━━━━━ The data ━━━━━
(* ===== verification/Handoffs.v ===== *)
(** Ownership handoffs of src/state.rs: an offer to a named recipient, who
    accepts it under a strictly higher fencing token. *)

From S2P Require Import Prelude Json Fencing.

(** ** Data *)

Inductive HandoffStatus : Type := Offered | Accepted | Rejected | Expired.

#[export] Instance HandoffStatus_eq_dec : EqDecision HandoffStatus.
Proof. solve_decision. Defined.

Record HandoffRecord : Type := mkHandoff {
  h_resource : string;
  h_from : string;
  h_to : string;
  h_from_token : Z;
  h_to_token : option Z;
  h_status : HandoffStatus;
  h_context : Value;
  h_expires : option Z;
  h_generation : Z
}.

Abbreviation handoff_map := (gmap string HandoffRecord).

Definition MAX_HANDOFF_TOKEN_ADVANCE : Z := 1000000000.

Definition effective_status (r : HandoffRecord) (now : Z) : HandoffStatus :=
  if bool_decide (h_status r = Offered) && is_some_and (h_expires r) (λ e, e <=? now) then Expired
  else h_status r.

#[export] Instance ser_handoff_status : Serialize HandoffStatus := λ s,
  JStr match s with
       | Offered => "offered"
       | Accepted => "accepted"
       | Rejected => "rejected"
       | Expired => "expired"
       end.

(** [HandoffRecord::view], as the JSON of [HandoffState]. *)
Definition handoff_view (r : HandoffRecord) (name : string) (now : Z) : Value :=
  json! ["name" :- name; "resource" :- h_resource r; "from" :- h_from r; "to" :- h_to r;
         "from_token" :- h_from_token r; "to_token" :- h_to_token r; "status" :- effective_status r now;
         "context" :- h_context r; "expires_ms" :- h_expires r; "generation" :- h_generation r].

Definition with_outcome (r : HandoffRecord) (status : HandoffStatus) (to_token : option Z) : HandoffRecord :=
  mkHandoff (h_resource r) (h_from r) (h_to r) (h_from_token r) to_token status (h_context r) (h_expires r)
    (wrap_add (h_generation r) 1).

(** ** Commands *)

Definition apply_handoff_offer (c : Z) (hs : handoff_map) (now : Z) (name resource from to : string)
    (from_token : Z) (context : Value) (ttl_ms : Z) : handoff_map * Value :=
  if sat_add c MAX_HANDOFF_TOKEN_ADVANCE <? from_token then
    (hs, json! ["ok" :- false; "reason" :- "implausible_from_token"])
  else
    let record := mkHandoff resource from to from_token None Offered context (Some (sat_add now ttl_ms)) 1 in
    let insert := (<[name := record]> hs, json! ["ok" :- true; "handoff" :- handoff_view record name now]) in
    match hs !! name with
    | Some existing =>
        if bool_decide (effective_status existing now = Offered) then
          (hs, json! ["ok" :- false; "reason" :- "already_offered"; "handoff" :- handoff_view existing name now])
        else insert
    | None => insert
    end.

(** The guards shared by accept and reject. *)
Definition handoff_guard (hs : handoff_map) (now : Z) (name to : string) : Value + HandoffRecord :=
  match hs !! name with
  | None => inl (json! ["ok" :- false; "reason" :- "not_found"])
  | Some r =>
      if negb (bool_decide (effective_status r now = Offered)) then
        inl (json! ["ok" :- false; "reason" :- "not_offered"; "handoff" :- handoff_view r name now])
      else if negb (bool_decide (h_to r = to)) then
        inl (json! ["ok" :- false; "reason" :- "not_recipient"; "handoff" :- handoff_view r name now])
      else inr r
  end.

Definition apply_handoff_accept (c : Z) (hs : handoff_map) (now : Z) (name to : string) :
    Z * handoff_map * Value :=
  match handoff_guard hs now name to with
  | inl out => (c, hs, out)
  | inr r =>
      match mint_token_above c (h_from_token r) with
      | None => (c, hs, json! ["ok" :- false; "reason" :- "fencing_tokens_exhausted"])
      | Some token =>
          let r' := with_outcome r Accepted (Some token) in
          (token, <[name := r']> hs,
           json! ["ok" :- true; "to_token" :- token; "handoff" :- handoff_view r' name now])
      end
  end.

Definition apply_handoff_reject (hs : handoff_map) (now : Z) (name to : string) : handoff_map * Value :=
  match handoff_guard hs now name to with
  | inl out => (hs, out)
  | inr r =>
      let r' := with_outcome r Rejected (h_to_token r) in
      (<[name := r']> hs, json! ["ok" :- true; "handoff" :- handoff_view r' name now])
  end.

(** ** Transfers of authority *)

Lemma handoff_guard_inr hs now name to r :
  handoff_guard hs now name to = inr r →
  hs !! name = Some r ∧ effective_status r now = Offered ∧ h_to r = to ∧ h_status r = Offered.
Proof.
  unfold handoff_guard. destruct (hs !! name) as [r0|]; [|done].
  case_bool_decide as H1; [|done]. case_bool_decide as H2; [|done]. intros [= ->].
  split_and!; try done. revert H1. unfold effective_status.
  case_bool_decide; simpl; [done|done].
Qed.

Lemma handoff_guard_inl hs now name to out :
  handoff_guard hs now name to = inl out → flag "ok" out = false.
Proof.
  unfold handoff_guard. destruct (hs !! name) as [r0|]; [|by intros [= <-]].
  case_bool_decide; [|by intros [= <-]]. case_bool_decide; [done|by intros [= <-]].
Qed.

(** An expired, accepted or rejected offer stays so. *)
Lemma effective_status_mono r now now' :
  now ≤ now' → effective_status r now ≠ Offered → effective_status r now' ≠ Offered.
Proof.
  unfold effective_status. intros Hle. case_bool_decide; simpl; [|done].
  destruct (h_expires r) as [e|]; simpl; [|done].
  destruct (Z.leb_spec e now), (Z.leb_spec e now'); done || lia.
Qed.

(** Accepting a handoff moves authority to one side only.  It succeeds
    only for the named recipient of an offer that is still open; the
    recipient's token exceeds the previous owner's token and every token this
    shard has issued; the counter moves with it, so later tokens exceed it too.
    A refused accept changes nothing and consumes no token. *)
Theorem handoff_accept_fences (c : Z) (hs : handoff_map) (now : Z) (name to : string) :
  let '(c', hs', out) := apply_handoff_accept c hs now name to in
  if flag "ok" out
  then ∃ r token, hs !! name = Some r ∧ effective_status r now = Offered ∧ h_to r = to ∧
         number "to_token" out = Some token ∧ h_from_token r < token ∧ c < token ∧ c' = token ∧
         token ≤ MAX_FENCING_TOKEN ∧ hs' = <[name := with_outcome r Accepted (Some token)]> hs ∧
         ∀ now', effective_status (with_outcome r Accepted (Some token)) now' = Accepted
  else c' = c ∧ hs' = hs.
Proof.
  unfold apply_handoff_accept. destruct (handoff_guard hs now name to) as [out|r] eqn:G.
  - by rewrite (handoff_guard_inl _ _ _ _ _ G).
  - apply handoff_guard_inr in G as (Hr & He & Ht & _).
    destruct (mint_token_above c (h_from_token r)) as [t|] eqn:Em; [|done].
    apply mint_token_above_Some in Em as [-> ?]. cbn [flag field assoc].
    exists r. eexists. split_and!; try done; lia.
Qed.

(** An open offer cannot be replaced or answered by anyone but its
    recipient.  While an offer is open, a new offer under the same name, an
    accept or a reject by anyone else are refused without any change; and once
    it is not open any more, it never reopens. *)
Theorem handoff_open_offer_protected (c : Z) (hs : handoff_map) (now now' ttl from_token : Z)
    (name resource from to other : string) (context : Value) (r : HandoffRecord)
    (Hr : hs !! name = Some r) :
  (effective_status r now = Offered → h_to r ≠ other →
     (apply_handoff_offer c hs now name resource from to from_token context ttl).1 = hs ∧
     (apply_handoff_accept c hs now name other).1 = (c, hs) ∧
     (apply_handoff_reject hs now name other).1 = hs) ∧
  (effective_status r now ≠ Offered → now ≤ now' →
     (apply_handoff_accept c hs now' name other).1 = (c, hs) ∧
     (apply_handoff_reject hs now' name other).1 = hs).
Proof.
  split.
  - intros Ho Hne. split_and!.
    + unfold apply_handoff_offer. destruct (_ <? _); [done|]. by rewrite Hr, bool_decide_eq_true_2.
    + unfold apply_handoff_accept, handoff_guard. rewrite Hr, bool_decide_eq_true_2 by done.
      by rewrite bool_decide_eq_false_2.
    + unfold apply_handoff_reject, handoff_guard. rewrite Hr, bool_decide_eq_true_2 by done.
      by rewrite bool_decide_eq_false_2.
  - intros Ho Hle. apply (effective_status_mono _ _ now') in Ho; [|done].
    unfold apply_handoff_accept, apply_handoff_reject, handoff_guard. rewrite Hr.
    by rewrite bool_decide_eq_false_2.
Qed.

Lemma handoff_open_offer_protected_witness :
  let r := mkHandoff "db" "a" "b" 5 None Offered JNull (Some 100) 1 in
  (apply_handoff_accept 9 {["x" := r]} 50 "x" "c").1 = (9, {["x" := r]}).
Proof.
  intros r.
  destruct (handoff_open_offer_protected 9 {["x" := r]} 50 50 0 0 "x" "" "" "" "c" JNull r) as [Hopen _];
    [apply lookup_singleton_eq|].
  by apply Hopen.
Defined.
━━━━━
● Activity
Going through the records above, state how many lines include the word "negb", and give no other text.

● Your response
2